On this day in 1995, Moscow comes frighteningly close to ordering a nuclear strike on the United States after mistaking a Norwegian research rocket for an American submarine-launched ballistic missile.

On this day in 1995, Moscow comes frighteningly close to ordering a nuclear strike on the United States after mistaking a Norwegian research rocket for an American submarine-launched ballistic missile.
5 comments
Imagine 2 great powers annihilating each other because of an “oopsie”.
Thanks, Norway
The Norwegian rocket incident, also known as the Black Brant scare, occurred on 25 January 25, 1995 when a team of Norwegian and American scientists launched a Black Brant XII four-stage sounding rocket from the Andøya Rocket Range off the northwestern coast of Norway.
The rocket carried scientific equipment to study the aurora borealis over Svalbard, and flew on a high northbound trajectory, which included an air corridor that stretches from Minuteman III nuclear missile silos in North Dakota all the way to Moscow, the capital city of Russia.
The rocket eventually reached an altitude of 1,453 kilometers, resembling a US Navy submarine-launched Trident missile.
Fearing a high-altitude nuclear attack that could blind Russian radar, Russian nuclear forces went on high alert, and the “nuclear briefcase” (the so called *Cheget*) was brought to Russian President Boris Yeltsin, who then had to decide whether to launch a retaliatory nuclear strike against the United States.
Russian observers determined that there was no nuclear attack. No retaliation was ordered.
Its great to see this day increasingly recognised, we need to pay more attention to events like this.

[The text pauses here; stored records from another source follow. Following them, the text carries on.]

(* ===== verification/Boxes.v ===== *)
(** * The mailboxes that devices own

    A driver keeps the handles of its mailboxes. The calls are the programs of
    [Mailbox] over the semaphores of the box, and the transfers of a call are made
    on the memory of the address space. A call that waits blocks: in between other
    threads would run, which is the subject of [MailboxConc]. *)

From S2P Require Import Prelude Physical Transfer Buffers ThreadList Scheduler Semaphore Mailbox MailboxConc MailboxTheorems MailboxAccess Vnode.

Record box := Box { box_sems : counts; box_mb : mailbox }.

(** ** The calls on one byte, of a thread alone *)
Section bytes.
Context (size : Z) (size_small : size < 2 ^ 31).
#[local] Instance byte_ops : SemOps counts := count_sem_ops size.
Implicit Types (f : counts) (b : mailbox) (x : memory).

#[local] Ltac next E := rewrite (interp_bind_done size _ _ _ _ _ E).
#[local] Ltac counts := unfold counts_are, set_count in *; simpl in *; destruct_and?; split_and!; simpl; lia.

Lemma Add_alone t c f b x q :
  holds size f b q → length q < size →
  ∃ f' b', interp (MailboxAdd t c) (World f b x) = Done (0, World f' b' x) ∧ holds size f' b' (q ++ [c]).
Proof.
  intros Hh Hl. unfold MailboxAdd. destruct (wait_addable_alone size t f b x q Hh) as [Hroom _].
  destruct (Hroom Hl) as (f1 & E1 & Ha & Hg & Hi & He & Hu). next E1. rewrite decide_False by lia.
  assert (f1 InnerMtx < sem_max size InnerMtx) as Hin by (simpl; lia).
  next (acquire_free size InnerMtx (-1) f1 b x Hin). set (f2 := set_count InnerMtx _ f1).
  destruct Hh as (_ & s0 & Hr).
  destruct (add_byte_alone size size_small c f2 b x s0 q (proj1 (ring_idle _ _ _ _) Hr) Hl) as (b' & E3 & Hr3). next E3.
  assert (0 < 1 ≤ f2 InnerMtx) as H4 by (unfold f2, set_count; simpl; lia).
  next (release_some size InnerMtx 1 f2 b' x H4). set (f3 := set_count InnerMtx _ f2).
  assert (0 < 1 ≤ f3 AddMtx) as H5 by (unfold f3, f2, set_count; simpl; lia).
  next (release_some size AddMtx 1 f3 b' x H5). set (f4 := set_count AddMtx _ f3).
  assert (0 < 1 ≤ f4 FullSem) as H6 by (unfold f4, f3, f2, set_count; simpl; lia).
  next (release_some size FullSem 1 f4 b' x H6). do 2 eexists. split; [reflexivity|]. split.
  - rewrite length_app. unfold f4, f3, f2. counts.
  - exists s0. by apply ring_idle.
Qed.

Lemma Get_alone t c0 f b x c q :
  holds size f b (c :: q) →
  ∃ f' b', interp (MailboxGet t c0) (World f b x) = Done ((0, c), World f' b' x) ∧ holds size f' b' q.
Proof.
  intros Hh. unfold MailboxGet. destruct (wait_gettable_alone size t f b x (c :: q) Hh) as [Hsome _].
  destruct Hsome as (f1 & E1 & Ha & Hg & Hi & He & Hu); [simpl; lia|]. next E1. rewrite decide_False by lia.
  assert (f1 InnerMtx < sem_max size InnerMtx) as Hin by (simpl; lia).
  next (acquire_free size InnerMtx (-1) f1 b x Hin). set (f2 := set_count InnerMtx _ f1).
  destruct Hh as (_ & s0 & Hr). pose proof (r_room _ _ _ _ _ Hr) as Hroom.
  destruct (get_byte_alone size size_small f2 b x s0 c q (proj1 (ring_idle _ _ _ _) Hr)) as (b' & s1 & E3 & Hr3). next E3.
  assert (0 < 1 ≤ f2 InnerMtx) as H4 by (unfold f2, set_count; simpl; lia).
  next (release_some size InnerMtx 1 f2 b' x H4). set (f3 := set_count InnerMtx _ f2).
  assert (0 < 1 ≤ f3 GetMtx) as H5 by (unfold f3, f2, set_count; simpl; lia).
  next (release_some size GetMtx 1 f3 b' x H5). set (f4 := set_count GetMtx _ f3).
  assert (0 < 1 ≤ f4 EmptySem) as H6 by (unfold f4, f3, f2, set_count; simpl in *; lia).
  next (release_some size EmptySem 1 f4 b' x H6). do 2 eexists. split; [reflexivity|]. split.
  - unfold f4, f3, f2. simpl in Hroom. counts.
  - exists s1. by apply ring_idle.
Qed.
End bytes.

(** ** The calls on the boxes of a device *)
Section boxes.
Context {D : Type} {HB : Holds D (gmap Z box)}.
Implicit Types s : vfs D.

Definition get_boxes : M (vfs D) (gmap Z box) := s ← get; mret (held (drv s)).
Definition set_boxes (m : gmap Z box) : M (vfs D) unit := modify (λ s, with_drv (hold m (drv s)) s).

(** A call on the mailbox at [h]. *)
Definition call_box {A} (h : Z) (p : prog A) : M (vfs D) A :=
  m ← get_boxes;
  b ← deref (m !! h);
  s ← get;
  match @interp counts (count_sem_ops (total_size (box_mb b))) _ p (World (box_sems b) (box_mb b) (user s)) with
  | Done (a, w) =>
    modify (with_user (w_mem w));;
    set_boxes (<[h := Box (w_sems w) (w_box w)]> m);;
    mret a
  | Panicked c => panic c
  | Faulted => fault
  | Blocked => block
  | Exhausted => exhausted
  end.

Definition box_add (h timeout c : Z) : M (vfs D) Z := call_box h (MailboxAdd timeout c).
Definition box_get (h timeout c0 : Z) : M (vfs D) (Z * Z) := call_box h (MailboxGet timeout c0).
Definition box_access (h : Z) (tr : transfer) : M (vfs D) (Z * transfer) :=
  call_box h (MailboxAccess (S (Z.to_nat (length_remaining tr))) tr).

(** The buffer holds what the heap left in it. *)
Definition box_create `{!Allocator} (size : Z) (buffer : list Z) : M (vfs D) Z :=
  m ← get_boxes;
  let h := pick (dom m) in
  set_boxes (<[h := Box (initial_counts size)
    {| data := buffer; total_size := size; used_size := 0; start_pos := 0; end_pos := 0;
       full_sem := 1; empty_sem := 2; add_mtx := 3; get_mtx := 4; inner_mtx := 5 |}]> m);;
  mret h.

(** The semaphores that are not at zero are kept, and leak. *)
Definition box_destroy (h : Z) : M (vfs D) unit :=
  m ← get_boxes;
  _ ← deref (m !! h);
  set_boxes (delete h m).

(** *** What they do *)
Definition box_holds (m : gmap Z box) (h size : Z) (q : list Z) : Prop :=
  0 < size < 2 ^ 31 ∧ ∃ b, m !! h = Some b ∧ holds size (box_sems b) (box_mb b) q.

Lemma box_holds_total m h size q : box_holds m h size q →
  ∃ b, m !! h = Some b ∧ total_size (box_mb b) = size ∧ holds size (box_sems b) (box_mb b) q.
Proof. intros (_ & b & Hb & Hh). exists b. split_and!; [done| |done]. destruct Hh as (_ & s0 & []). done. Qed.

Lemma box_room m h size q : box_holds m h size q → length q ≤ size.
Proof. intros (_ & b & _ & _ & s0 & []). done. Qed.

(** The other boxes stay. *)
Definition only_box (h : Z) (m m' : gmap Z box) : Prop := ∀ h', h' ≠ h → m' !! h' = m !! h'.

Lemma box_holds_other h h' m m' size q : only_box h m m' → h' ≠ h → box_holds m h' size q → box_holds m' h' size q.
Proof. intros Ho Hne (Hs & b & Hb & Hh). split; [done|]. exists b. by rewrite Ho. Qed.

Lemma call_box_run {A} h size q (p : prog A) f' b' x' (a : A) b s :
  held (drv s) !! h = Some b → total_size (box_mb b) = size → 0 < size < 2 ^ 31 →
  @interp counts (count_sem_ops size) _ p (World (box_sems b) (box_mb b) (user s)) = Done (a, World f' b' x') →
  holds size f' b' q →
  ∃ d m', call_box h p s = Done (a, with_drv d (with_user x' s)) ∧ d = hold m' (drv s) ∧ held d = m' ∧
    box_holds m' h size q ∧ only_box h (held (drv s)) m'.
Proof.
  intros Hb Ht Hsz E Hh. set (m' := <[h := Box f' b']> (held (drv s) : gmap Z box)).
  exists (hold m' (drv s)), m'. split_and!; [|done|apply held_hold| |].
  - unfold call_box, get_boxes. mred. rewrite Hb. mred. rewrite Ht, E. done.
  - split; [done|]. exists (Box f' b'). split; [apply lookup_insert_eq|done].
  - intros h' Hne. by apply lookup_insert_ne.
Qed.

Lemma box_add_run h size q t c s :
  box_holds (held (drv s)) h size q → length q < size →
  ∃ d m', box_add h t c s = Done (0, with_drv d s) ∧ d = hold m' (drv s) ∧ held d = m' ∧
    box_holds m' h size (q ++ [c]) ∧ only_box h (held (drv s)) m'.
Proof.
  intros Hb Hl. destruct (box_holds_total _ _ _ _ Hb) as (b & Hm & Ht & Hh). destruct Hb as [Hsz _].
  destruct (Add_alone size (proj2 Hsz) t c _ _ (user s) q Hh Hl) as (f' & b' & E & Hh').
  assert (with_user (user s) s = s) as Hu by (by destruct s).
  destruct (call_box_run h size _ _ f' b' (user s) 0 b s Hm Ht Hsz E Hh') as (d & m' & H). rewrite Hu in H. by exists d, m'.
Qed.

Lemma box_get_run h size c q t c0 s :
  box_holds (held (drv s)) h size (c :: q) →
  ∃ d m', box_get h t c0 s = Done ((0, c), with_drv d s) ∧ d = hold m' (drv s) ∧ held d = m' ∧
    box_holds m' h size q ∧ only_box h (held (drv s)) m'.
Proof.
  intros Hb. destruct (box_holds_total _ _ _ _ Hb) as (b & Hm & Ht & Hh). destruct Hb as [Hsz _].
  destruct (Get_alone size (proj2 Hsz) t c0 _ _ (user s) c q Hh) as (f' & b' & E & Hh').
  assert (with_user (user s) s = s) as Hu by (by destruct s).
  destruct (call_box_run h size _ _ f' b' (user s) (0, c) b s Hm Ht Hsz E Hh') as (d & m' & H). rewrite Hu in H. by exists d, m'.
Qed.

(** A transfer on a bounded stream of [size] bytes that holds [q]: what it answers,
    the memory after it and what the stream holds then. *)
Definition stream_access (size : Z) (tr : transfer) (x : memory) (q : list Z) : outcome ((Z * transfer) * memory * list Z) :=
  let n := Z.min (length_remaining tr) (if is_write tr then size - length q else length q) in
  if decide (n ≤ 0) then if blockable tr then Blocked else Done ((EAGAIN, tr), x, q)
  else if is_write tr then Done ((0, advance tr n), x, q ++ mem_take x tr n)
  else Done ((0, advance tr n), mem_put x tr (take (Z.to_nat n) q), drop (Z.to_nat n) q).

Lemma box_access_run h size q tr s :
  box_holds (held (drv s)) h size q → usable (user s) tr → 0 < length_remaining tr →
  match stream_access size tr (user s) q with
  | Done (r, x', q') => ∃ d m', box_access h tr s = Done (r, with_drv d (with_user x' s)) ∧ d = hold m' (drv s) ∧
      held d = m' ∧ box_holds m' h size q' ∧ only_box h (held (drv s)) m'
  | _ => box_access h tr s = Blocked
  end.
Proof.
  intros Hb Hu Hn. destruct (box_holds_total _ _ _ _ Hb) as (b & Hm & Ht & Hh). pose proof Hb as [Hsz _].
  pose proof (box_room _ _ _ _ Hb) as Hroom. unfold stream_access.
  set (fuel := S (Z.to_nat (length_remaining tr))). assert (0 < length_remaining tr < fuel) as Hf by lia.
  set (w := World (box_sems b) (box_mb b) (user s)).
  assert (∀ r f' b' x' q',
      @interp counts (count_sem_ops size) _ (MailboxAccess fuel tr) w = Done (r, World f' b' x') → holds size f' b' q' →
      ∃ d m', box_access h tr s = Done (r, with_drv d (with_user x' s)) ∧ d = hold m' (drv s) ∧ held d = m' ∧
        box_holds m' h size q' ∧ only_box h (held (drv s)) m') as Hrun.
  { intros r f' b' x' q' E Hh'. by apply (call_box_run h size _ _ f' b' x' r b s). }
  assert (@interp counts (count_sem_ops size) _ (MailboxAccess fuel tr) w = Blocked → box_access h tr s = Blocked) as Hblock.
  { intros E. unfold box_access, call_box, get_boxes. mred. rewrite Hm. mred. unfold fuel, w in E. by rewrite Ht, E. }
  destruct (is_write tr) eqn:Hw.
  - destruct (decide (_ ≤ 0)) as [Hfull|Hsome].
    + assert (Z.of_nat (length q) = size) as Hlq by lia. unfold MailboxAccess in Hrun, Hblock. rewrite decide_False in Hrun, Hblock by lia.
      destruct (write_round size (proj2 Hsz) (Z.to_nat (length_remaining tr)) false _ _ (user s) tr q Hw Hu Hn Hh) as (H1 & H2 & _).
      unfold access_timeout in H1, H2. destruct (blockable tr); [by apply Hblock, H1|].
      destruct (H2 Hlq eq_refl) as (f' & E & Hh'). by apply (Hrun _ f' (box_mb b)).
    + destruct (write_access size Hsz fuel _ _ (user s) tr q Hh Hu Hw Hf ltac:(lia)) as (f' & b' & E & Hh').
      by apply (Hrun _ f' b').
  - destruct (decide (_ ≤ 0)) as [Hfull|Hsome].
    + assert (q = []) as -> by (destruct q; [done|simpl in Hfull; lia]).
      unfold MailboxAccess in Hrun, Hblock. rewrite decide_False in Hrun, Hblock by lia.
      destruct (read_round size (proj2 Hsz) (Z.to_nat (length_remaining tr)) false _ _ (user s) tr [] Hw Hu Hn Hh) as (H1 & H2 & _).
      unfold access_timeout in H1, H2. destruct (blockable tr); [by apply Hblock, H1|].
      destruct (H2 eq_refl eq_refl) as (f' & E & Hh'). by apply (Hrun _ f' (box_mb b)).
    + destruct (read_access size Hsz fuel _ _ (user s) tr q Hh Hu Hw Hf ltac:(intros ->; simpl in Hsome; lia)) as (f' & b' & E & Hh').
      by apply (Hrun _ f' b').
Qed.

(** A fresh box is empty. *)
Lemma box_create_run `{!Allocator} size buffer s :
  0 < size < 2 ^ 31 → Z.of_nat (length buffer) = size →
  ∃ h d m', box_create size buffer s = Done (h, with_drv d s) ∧ d = hold m' (drv s) ∧ held d = m' ∧ h ≠ NULL ∧
    h ∉ dom (held (drv s) : gmap Z box) ∧ box_holds m' h size [] ∧ only_box h (held (drv s)) m'.
Proof.
  intros Hsz Hl. unfold box_create, get_boxes. mred. set (m := (held (drv s) : gmap Z box)).
  set (h := pick (dom m)). set (b := Box _ _). set (m' := <[h := b]> m).
  exists h, (hold m' (drv s)), m'. pose proof (pick_fresh (dom m)) as Hnew. pose proof (pick_nonnull (dom m)) as Hnull.
  split_and!; [done|done|apply held_hold|done|done| |].
  - split; [done|]. exists b. split; [apply lookup_insert_eq|]. split.
    + unfold counts_are. cbn. lia.
    + exists 0. split; cbn; try done; try lia.
  - intros h' Hne. by apply lookup_insert_ne.
Qed.
End boxes.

I feel we’re starting to forget how fragile the world is next to our current technology, while the fear-mongering over nukes in the 70s and 80s was overblown the current state is a swing too far in the other direction, making the likelihood of an accident much higher.
Launching something without previous warning, that can have resemblance to nuclear attack, near nuclear power that can annihilate whole world multiple times?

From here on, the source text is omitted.